# EXERCISE PROMPT
In the entries that follow, how many lines contain "getter"? Please reply with only the number.

┌─ THE DATA

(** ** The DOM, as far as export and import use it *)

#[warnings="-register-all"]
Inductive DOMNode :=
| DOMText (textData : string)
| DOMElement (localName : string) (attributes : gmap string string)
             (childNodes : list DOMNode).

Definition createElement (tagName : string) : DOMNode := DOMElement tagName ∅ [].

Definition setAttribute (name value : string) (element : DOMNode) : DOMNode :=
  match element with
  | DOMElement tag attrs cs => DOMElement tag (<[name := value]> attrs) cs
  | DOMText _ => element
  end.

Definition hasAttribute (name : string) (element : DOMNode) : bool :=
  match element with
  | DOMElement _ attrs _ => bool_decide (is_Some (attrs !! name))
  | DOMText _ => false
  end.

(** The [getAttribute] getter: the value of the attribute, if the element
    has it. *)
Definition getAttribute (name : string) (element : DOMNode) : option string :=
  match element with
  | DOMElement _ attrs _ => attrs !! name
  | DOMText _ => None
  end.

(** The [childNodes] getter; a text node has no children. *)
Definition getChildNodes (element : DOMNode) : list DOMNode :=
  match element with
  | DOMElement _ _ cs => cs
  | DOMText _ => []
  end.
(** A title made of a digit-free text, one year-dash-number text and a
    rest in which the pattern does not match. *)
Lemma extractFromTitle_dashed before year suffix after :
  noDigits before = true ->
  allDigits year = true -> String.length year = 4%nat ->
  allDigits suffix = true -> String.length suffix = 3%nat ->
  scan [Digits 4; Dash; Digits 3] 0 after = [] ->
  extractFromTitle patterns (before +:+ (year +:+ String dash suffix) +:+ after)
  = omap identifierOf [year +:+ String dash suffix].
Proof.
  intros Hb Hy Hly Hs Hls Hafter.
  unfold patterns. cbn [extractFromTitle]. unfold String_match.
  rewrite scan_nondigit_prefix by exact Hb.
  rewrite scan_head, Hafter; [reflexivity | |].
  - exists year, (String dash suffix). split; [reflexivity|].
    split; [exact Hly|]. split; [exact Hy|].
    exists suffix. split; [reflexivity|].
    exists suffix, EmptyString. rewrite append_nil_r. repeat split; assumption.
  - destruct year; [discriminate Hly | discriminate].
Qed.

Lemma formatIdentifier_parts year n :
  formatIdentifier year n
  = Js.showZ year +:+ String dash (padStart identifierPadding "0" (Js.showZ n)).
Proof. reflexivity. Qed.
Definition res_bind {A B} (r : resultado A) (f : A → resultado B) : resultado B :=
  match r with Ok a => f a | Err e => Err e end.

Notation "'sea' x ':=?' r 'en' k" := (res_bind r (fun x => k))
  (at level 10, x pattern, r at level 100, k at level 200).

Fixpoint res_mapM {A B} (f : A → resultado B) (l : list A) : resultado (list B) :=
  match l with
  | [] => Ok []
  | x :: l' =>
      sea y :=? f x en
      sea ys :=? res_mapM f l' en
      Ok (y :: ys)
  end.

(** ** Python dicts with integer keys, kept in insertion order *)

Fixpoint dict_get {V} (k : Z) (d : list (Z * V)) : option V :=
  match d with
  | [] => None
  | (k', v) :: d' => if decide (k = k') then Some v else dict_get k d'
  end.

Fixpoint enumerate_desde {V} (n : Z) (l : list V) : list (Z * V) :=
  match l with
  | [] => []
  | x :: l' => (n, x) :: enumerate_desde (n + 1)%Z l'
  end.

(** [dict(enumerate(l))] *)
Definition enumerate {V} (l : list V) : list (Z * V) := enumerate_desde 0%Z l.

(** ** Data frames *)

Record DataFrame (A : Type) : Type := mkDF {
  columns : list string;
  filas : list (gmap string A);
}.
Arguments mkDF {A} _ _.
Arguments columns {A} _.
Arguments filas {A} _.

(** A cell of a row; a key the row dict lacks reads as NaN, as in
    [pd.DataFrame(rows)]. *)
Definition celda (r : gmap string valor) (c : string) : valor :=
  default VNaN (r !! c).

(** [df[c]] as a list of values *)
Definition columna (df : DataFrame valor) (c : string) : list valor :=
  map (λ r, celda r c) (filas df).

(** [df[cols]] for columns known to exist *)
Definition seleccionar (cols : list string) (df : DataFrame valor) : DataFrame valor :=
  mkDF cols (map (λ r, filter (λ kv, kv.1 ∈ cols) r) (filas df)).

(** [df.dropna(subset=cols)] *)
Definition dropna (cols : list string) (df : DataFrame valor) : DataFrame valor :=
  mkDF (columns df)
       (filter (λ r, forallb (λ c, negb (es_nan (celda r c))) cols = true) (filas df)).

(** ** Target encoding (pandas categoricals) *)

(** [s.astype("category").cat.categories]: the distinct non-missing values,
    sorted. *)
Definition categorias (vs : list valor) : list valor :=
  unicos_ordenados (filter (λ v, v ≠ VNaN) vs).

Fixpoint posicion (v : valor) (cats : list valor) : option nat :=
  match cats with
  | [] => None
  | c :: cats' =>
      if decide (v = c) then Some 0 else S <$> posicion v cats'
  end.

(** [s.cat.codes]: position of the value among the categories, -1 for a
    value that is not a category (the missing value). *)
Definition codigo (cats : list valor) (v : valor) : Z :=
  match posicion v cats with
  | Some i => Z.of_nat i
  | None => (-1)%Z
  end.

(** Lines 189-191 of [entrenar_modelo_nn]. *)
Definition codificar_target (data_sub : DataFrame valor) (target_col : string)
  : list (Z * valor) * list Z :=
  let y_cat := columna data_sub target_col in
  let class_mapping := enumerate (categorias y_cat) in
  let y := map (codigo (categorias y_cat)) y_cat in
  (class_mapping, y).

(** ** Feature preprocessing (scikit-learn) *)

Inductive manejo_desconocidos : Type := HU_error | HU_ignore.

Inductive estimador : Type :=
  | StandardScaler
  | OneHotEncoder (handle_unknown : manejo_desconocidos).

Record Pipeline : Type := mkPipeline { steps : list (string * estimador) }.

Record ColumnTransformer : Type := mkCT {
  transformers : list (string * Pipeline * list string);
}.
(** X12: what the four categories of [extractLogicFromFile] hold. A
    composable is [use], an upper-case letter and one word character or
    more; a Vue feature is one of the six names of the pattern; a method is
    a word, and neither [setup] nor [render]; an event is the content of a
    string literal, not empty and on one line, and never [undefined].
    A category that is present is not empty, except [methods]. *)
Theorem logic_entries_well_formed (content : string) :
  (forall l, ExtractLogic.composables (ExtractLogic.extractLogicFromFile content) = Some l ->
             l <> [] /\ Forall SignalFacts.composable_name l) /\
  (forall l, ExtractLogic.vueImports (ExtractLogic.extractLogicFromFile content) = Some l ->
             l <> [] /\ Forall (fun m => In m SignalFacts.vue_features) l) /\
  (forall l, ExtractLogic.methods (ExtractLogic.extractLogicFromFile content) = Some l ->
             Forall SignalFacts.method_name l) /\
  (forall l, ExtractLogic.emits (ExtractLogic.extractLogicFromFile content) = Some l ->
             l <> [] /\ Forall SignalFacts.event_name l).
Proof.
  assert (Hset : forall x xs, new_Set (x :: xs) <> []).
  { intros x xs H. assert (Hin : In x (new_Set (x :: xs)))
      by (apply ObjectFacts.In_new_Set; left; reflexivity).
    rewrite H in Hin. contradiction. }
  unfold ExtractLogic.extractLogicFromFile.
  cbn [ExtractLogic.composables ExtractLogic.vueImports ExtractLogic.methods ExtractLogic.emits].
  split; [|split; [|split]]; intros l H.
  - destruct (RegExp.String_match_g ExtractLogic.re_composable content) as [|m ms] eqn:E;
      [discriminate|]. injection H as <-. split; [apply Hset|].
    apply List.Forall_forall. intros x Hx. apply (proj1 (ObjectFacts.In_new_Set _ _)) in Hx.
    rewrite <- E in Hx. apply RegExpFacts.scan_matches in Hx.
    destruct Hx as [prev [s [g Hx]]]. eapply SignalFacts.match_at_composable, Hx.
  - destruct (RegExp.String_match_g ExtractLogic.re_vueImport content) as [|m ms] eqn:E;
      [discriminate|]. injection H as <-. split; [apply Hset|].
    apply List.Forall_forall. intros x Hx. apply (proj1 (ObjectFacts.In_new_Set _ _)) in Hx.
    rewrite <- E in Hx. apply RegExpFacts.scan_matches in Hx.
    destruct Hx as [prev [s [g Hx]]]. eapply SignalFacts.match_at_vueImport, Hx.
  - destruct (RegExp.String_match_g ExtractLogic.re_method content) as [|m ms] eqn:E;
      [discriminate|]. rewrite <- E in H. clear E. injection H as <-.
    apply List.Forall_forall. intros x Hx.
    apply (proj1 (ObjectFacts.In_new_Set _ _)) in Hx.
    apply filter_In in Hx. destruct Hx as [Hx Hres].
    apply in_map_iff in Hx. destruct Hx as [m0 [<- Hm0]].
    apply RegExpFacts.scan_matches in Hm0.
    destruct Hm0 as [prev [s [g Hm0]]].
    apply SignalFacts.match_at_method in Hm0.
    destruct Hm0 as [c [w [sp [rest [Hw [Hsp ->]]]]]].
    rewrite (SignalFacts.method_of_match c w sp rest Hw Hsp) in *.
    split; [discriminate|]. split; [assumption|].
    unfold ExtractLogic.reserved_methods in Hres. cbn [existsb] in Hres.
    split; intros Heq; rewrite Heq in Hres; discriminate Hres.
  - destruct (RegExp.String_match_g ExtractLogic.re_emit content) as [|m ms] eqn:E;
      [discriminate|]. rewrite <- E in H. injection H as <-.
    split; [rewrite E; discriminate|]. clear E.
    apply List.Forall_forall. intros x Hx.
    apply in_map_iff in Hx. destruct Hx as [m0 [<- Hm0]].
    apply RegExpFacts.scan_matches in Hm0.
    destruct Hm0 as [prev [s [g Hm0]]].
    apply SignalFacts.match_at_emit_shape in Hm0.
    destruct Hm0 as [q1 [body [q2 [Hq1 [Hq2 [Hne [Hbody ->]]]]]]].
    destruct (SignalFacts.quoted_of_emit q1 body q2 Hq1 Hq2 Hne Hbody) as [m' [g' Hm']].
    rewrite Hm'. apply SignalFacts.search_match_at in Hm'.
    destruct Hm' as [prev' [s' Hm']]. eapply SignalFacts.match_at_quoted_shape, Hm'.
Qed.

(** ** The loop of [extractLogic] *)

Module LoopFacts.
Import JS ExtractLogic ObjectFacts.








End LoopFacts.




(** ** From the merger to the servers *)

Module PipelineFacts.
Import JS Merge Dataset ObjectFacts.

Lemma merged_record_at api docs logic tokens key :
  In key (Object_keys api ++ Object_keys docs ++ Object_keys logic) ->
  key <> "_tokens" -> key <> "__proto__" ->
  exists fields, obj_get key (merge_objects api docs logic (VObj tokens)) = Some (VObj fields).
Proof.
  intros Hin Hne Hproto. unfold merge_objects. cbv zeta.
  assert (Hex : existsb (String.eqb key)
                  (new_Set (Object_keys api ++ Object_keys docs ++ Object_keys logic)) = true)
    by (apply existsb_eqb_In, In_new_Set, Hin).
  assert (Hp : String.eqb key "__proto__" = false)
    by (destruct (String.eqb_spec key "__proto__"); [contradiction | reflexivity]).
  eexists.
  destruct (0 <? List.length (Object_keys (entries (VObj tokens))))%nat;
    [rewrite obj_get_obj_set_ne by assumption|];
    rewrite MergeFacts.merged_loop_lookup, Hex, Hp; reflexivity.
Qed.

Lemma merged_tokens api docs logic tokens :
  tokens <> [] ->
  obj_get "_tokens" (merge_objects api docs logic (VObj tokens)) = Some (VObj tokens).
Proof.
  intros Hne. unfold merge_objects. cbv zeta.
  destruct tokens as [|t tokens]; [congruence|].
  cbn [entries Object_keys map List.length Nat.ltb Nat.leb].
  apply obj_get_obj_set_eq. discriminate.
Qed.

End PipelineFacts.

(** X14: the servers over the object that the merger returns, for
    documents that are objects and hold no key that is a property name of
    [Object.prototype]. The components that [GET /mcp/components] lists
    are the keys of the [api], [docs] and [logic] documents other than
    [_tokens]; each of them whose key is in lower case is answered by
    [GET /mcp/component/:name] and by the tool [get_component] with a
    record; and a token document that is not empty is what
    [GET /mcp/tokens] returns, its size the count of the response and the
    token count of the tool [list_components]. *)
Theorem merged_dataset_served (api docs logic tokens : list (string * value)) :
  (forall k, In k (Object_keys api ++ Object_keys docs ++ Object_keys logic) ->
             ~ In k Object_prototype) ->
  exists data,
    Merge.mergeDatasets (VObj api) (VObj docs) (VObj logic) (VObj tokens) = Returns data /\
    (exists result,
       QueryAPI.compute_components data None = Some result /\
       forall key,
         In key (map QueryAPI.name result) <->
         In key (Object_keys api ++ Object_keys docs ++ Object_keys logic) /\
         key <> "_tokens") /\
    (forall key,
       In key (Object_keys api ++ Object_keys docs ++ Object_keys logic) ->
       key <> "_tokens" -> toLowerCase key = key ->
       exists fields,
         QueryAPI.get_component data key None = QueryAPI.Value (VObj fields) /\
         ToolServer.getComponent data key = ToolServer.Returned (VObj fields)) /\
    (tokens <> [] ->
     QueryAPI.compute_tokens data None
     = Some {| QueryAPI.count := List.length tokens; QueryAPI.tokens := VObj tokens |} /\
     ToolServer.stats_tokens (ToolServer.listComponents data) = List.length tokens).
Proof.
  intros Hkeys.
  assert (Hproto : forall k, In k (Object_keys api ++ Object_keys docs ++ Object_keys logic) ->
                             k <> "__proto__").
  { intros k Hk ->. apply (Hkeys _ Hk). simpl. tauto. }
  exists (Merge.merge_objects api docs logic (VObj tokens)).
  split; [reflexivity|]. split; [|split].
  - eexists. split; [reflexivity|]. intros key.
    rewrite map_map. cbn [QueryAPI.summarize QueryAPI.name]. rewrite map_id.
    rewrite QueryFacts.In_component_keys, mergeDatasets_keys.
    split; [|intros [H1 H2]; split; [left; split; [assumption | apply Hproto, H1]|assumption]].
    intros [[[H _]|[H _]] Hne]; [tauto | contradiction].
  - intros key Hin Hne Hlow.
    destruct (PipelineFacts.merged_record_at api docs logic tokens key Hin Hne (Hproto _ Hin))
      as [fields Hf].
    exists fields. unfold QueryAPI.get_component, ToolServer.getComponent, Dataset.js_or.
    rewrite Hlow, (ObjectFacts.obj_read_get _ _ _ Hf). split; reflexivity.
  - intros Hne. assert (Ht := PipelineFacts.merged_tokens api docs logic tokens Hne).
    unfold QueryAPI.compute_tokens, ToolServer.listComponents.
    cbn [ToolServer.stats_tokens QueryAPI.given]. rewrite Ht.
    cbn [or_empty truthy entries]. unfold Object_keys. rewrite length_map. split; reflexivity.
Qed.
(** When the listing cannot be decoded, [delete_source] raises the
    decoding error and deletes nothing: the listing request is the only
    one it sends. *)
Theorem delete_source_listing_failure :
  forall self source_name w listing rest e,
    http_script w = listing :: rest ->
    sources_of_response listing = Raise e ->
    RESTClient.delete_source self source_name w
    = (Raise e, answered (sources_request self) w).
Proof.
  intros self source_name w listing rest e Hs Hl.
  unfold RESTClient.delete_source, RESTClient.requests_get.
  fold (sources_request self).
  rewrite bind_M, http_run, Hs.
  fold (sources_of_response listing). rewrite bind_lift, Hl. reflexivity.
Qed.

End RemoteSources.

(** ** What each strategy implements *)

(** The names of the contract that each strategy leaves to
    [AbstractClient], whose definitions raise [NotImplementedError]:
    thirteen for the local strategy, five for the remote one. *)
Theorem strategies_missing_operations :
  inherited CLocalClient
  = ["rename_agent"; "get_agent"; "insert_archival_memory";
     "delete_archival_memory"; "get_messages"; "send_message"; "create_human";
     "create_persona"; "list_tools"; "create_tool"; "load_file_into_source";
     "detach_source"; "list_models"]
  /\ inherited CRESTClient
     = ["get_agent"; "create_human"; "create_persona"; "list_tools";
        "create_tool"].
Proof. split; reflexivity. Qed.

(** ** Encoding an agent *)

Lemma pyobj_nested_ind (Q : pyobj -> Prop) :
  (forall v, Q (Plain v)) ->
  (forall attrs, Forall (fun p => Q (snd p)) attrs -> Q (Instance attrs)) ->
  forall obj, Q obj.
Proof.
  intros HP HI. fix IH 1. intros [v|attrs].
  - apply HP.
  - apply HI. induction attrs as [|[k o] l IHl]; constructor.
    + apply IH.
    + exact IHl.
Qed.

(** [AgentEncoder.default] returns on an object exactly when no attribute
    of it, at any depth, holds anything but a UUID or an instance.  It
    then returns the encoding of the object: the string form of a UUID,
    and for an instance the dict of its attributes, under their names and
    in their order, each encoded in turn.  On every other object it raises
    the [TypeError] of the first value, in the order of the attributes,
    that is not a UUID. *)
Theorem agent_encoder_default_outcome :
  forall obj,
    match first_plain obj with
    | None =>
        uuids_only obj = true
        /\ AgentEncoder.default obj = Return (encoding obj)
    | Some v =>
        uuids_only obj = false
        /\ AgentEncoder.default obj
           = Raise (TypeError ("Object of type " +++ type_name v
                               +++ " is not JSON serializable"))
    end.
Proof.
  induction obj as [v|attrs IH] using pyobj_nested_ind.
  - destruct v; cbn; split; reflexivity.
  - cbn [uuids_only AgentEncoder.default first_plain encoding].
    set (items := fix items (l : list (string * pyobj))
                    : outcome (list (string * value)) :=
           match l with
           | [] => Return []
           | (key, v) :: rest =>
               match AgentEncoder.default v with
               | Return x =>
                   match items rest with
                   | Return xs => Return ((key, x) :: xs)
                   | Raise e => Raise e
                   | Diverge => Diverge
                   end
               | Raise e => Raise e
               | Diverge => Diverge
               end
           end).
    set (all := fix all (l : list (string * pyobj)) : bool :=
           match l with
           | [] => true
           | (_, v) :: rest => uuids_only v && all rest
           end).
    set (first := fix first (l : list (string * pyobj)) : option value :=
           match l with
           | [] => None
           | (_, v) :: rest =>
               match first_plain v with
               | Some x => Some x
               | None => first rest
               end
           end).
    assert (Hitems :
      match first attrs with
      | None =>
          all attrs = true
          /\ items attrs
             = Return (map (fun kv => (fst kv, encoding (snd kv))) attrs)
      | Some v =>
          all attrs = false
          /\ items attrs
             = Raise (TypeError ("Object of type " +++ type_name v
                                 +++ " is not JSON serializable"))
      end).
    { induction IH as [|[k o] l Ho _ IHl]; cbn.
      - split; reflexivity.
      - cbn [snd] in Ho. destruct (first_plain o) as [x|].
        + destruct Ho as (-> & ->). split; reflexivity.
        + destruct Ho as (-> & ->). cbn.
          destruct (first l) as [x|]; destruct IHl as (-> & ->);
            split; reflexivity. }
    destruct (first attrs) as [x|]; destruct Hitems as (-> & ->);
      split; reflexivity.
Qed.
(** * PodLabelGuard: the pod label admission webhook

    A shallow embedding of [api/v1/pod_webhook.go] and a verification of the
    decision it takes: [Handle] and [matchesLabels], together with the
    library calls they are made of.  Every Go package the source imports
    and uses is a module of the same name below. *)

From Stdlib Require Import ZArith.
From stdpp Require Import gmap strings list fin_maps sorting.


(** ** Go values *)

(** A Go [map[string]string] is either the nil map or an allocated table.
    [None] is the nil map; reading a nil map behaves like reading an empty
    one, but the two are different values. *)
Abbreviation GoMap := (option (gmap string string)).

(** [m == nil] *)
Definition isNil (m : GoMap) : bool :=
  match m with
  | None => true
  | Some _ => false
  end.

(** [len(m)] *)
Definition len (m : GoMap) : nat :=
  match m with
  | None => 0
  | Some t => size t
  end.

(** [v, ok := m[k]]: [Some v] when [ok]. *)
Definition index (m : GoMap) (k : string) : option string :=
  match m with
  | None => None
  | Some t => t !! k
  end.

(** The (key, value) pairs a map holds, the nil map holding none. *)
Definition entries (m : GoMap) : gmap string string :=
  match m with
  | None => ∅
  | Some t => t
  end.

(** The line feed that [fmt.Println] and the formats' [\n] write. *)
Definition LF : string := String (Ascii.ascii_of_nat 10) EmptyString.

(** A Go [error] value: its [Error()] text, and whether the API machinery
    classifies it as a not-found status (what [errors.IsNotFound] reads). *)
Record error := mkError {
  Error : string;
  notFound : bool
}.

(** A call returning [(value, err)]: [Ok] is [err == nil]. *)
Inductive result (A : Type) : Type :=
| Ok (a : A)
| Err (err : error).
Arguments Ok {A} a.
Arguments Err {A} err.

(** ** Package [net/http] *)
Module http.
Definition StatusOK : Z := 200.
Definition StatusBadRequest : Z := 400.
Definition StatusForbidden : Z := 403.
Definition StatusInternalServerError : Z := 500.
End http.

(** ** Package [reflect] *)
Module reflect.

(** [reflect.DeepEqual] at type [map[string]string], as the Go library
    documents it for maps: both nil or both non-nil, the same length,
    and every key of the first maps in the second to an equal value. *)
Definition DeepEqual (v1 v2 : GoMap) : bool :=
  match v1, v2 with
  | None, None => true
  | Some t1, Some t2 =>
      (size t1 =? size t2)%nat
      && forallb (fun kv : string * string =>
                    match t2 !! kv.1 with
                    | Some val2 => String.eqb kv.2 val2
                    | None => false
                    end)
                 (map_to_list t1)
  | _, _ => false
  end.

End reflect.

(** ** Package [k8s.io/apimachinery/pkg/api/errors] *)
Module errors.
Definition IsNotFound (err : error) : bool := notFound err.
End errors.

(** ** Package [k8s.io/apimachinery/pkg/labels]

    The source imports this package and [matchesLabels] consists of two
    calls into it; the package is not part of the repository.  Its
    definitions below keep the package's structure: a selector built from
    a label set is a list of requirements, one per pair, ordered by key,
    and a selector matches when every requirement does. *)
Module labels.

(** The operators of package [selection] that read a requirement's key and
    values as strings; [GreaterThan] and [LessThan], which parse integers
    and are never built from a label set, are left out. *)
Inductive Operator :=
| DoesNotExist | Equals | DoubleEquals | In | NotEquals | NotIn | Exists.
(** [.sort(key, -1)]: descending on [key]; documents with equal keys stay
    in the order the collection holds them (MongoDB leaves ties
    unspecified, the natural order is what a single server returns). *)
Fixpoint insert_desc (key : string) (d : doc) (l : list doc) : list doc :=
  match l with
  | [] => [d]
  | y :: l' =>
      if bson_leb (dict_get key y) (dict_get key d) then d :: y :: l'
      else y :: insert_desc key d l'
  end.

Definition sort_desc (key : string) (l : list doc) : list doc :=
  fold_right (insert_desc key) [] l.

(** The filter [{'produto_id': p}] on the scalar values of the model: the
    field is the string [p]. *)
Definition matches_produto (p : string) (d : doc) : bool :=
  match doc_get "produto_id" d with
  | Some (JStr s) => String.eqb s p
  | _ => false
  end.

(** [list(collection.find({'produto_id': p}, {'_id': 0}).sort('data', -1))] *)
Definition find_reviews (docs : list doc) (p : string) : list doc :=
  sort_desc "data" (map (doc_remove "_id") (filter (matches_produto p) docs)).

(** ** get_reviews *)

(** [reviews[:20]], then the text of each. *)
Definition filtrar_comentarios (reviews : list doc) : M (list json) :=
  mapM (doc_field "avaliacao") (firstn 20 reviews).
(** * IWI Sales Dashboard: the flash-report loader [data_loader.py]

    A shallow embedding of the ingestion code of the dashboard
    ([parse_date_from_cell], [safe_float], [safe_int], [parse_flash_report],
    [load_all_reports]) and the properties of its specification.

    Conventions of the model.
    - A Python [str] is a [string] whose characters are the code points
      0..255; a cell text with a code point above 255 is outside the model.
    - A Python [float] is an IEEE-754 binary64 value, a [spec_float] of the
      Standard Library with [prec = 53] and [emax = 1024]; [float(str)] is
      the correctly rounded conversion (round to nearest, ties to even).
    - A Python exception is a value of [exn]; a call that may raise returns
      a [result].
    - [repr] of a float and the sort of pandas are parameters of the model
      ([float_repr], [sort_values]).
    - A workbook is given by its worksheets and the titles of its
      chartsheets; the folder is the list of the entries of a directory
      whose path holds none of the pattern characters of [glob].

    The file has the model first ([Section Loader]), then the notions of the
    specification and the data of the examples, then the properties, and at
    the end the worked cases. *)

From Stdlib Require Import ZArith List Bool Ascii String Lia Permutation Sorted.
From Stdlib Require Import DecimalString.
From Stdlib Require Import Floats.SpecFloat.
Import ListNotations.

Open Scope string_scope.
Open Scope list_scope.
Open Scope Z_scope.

└─

# WRITTEN SOLUTION
2